Adjuvant pembrolizumab demonstrates a statistically significant and clinically meaningful improvement in disease-free survival (DFS) versus observation for patients with high-risk muscle-invasive and locally advanced urothelial carcinoma (MIUC) after radical surgery, according to results of the AMBASSADOR Alliance A031501 study presented as a late-breaking abstract at the 2024 American Society of Clinical Oncology Genitourinary Cancers Symposium.

MIUC is associated with high relapse rates, and neoadjuvant platinum-based chemotherapy (NAC) is considered the standard of care in patients who are cisplatin eligible. However, many patients are cisplatin ineligible or have persistent muscle-invasive disease after NAC followed by surgery.

Andrea B. Apolo, MD, and colleagues evaluated pembrolizumab as an adjuvant treatment option in patients with high-risk MIUC following surgical resection (radical cystectomy, nephrectomy, nephroureterectomy, or ureterectomy). They designed AMBASSADOR as an open-label, randomized, phase 3 trial that enrolled 702 patients with histologically confirmed MIUC of the bladder, upper tract, or urethra. Patients had either:

• ≥pT2 and/or pN+ or positive margins at surgery following NAC
• ≥pT3 and/or pN+ or positive margins at surgery without NAC and were either cisplatin ineligible or declined adjuvant cisplatin-based therapy.

After at least 4 weeks postsurgery, patients were randomized (1:1) to receive pembrolizumab (200 mg every 3 weeks for 1 year) or observation. Randomization was stratified by pathologic stage, centrally tested PD-L1 status, and prior NAC.

The primary end points were DFS and overall survival (OS), with a target sample size of 739 patients and a requirement of 387 DFS and 320 OS events for final analysis. Researchers also evaluated for DFS and OS in PD-L1-positive and PD-L1-negative patients and assessed safety. The median follow-up was 22.3 months for DFS and 36.9 months for OS.
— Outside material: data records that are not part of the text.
(** C30. Recovery: closing a log that keeps [log_inv] and agrees with its
    directory succeeds with no failure, and opening the directory it
    leaves gives back a log that holds the same records from the same
    offset, keeps [log_inv] and agrees with the new directory: the
    listing gives the base offsets of the segments, and [nextOffset] of
    every segment is recovered from the last entry of its index, so
    appends continue where they stopped. *)
Theorem log_Close_reopen l lo chunks c d dir :
  log_inv l lo chunks -> log_dir l d -> Conf l = with_defaults c ->
  exists d1,
    Close no_faults l d = ({| Dir := Dir l; Conf := Conf l; segments := segments l; closed := true |}, d1, [])
    /\ exists l2 d2, NewLog no_faults dir c d1 = (d2, Ok l2) /\ log_inv l2 lo chunks /\ log_dir l2 d2.
Proof.
  intros Hinv Hd HC. pose proof Hinv as (Hl & Hc & _ & Hsn & Hfit). pose proof Hl as (Hcl & Hlen & Hne & _).
  pose proof (log_holds_Forall2 l lo chunks Hl) as HF2. pose proof (log_segs_apart l lo chunks d Hinv Hd) as Hap.
  destruct (close_segments_ok _ _ d HF2 Hap) as (d1 & Ht & Hfiles).
  exists d1. split; [unfold Close; rewrite Hcl, Ht; reflexivity|].
  pose proof (teardown_changes (Segment.Close no_faults) (segments l) d (seg_Close_dir no_faults)) as Hch.
  rewrite Ht in Hch. cbn [fst] in Hch. pose proof (changes_canon _ d d1 Hap (proj2 Hd) Hch) as Hcan1.
  pose proof (closed_listing (segments l) d1 Hap Hcan1) as Hlist.
  pose proof Hc as (_ & HM & _). rewrite HC in HM.
  destruct (open_segments_reopen d1 (with_defaults c) (segments l) chunks) as (segs' & d2 & Hos & H1 & H2 & Hch2);
    [widths; lia | exact Hap | | |].
  { apply Forall2_same_length_lookup. split; [exact Hlen|]. intros i s rs Hs Hrs.
    split; [exact (Forall2_lookup_lr _ _ _ _ _ _ HF2 Hs Hrs)|].
    rewrite Forall_lookup in Hfit. rewrite <- HC. exact (Hfit i s Hs). }
  { intros i s rs Hs Hrs. destruct (Forall2_lookup_lr _ _ _ _ _ _ Hfiles Hs Hrs) as [Hs1 Hi1].
    destruct (proj1 (Forall_lookup _ _) (proj1 Hap) i s Hs) as [Es Ei]. rewrite <- Es, <- Ei. auto. }
  unfold NewLog. rewrite (sort_listing (segment_bases d1) _ (log_bases_lt l lo chunks Hl Hsn)), Hos;
    [| apply Hlist, Forall_lookup; intros i s Hs;
       destruct (Forall2_lookup_l _ _ _ _ _ Hfiles Hs) as (rs & _ & Hx & _); eauto].
  pose proof (Forall2_length _ _ _ H1) as L1.
  destruct segs' as [|s0 segs0]; [destruct (segments l); [contradiction | cbn in Hlen, L1; lia]|].
  eexists _, d2. split; [reflexivity|]. split; [exact (log_inv_reopen l lo chunks c dir _ Hinv HC H1 H2)|].
  split; cbn [segments].
  - apply Forall_lookup. intros i a Ha.
    destruct (Forall2_lookup_l _ _ _ _ _ H2 Ha) as (s & _ & _ & _ & _ & _ & _ & Hn). exact Hn.
  - rewrite (bases_Forall2 _ _ _ H2). exact (changes_canon _ d1 d2 Hap Hcan1 Hch2).
Qed.

(** A teardown whose every step fails with [e] reports [e] once per
    segment: no failure stops it. *)
Lemma teardown_all_fail (op : segment -> directory -> directory * result unit) e segs d :
  (forall s d0, (op s d0).2 = Err e) -> (teardown op segs d).2 = replicate (length segs) e.
Proof.
  intros Hop. revert d. induction segs as [|s segs IH]; intros d; [reflexivity|].
  cbn [teardown]. pose proof (Hop s d) as H. destruct (op s d) as [d1 r]. cbn [snd] in H. subst r.
  pose proof (IH d1) as H2. destruct (teardown op segs d1). cbn in H2 |- *. rewrite H2. reflexivity.
Qed.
Dr. Apolo and colleagues reported that the DFS end point—based on 319 events needed for interim analysis—crossed the efficacy boundary; median DFS was 29.0 months (95% CI, 21.8 to not evaluable) with pembrolizumab versus 14.0 months (95% CI, 9.7-20.2) with observation (hazard ratio [HR], 0.69; 95% CI, 0.55-0.87; P=.0013).

At the interim analysis (n=257 events), median OS was 50.9 months (95% CI, 43.9 to not evaluable) versus 55.8 months (95% CI, 53.3 to not evaluable), respectively (HR, 0.98; 95% CI, 0.76-1.26; P=.88). These data may have been impacted by the 21% of patients in the observation arm receiving a checkpoint inhibitor, researchers speculated.

Grade 3 or higher adverse events occurred in 48.4% and 31.8% of patients, respectively, they added.

“Adjuvant pembrolizumab demonstrated a statistically significant and clinically meaningful improvement in DFS versus observation for high-risk MIUC patients after radical surgery,” they concluded. “These results support adjuvant pembrolizumab as a new therapeutic option for patients with MIUC with high risk for recurrence.”

Additional follow-up is ongoing for the final DFS/OS, PD-L1 subgroups, and circulating tumor DNA analyses.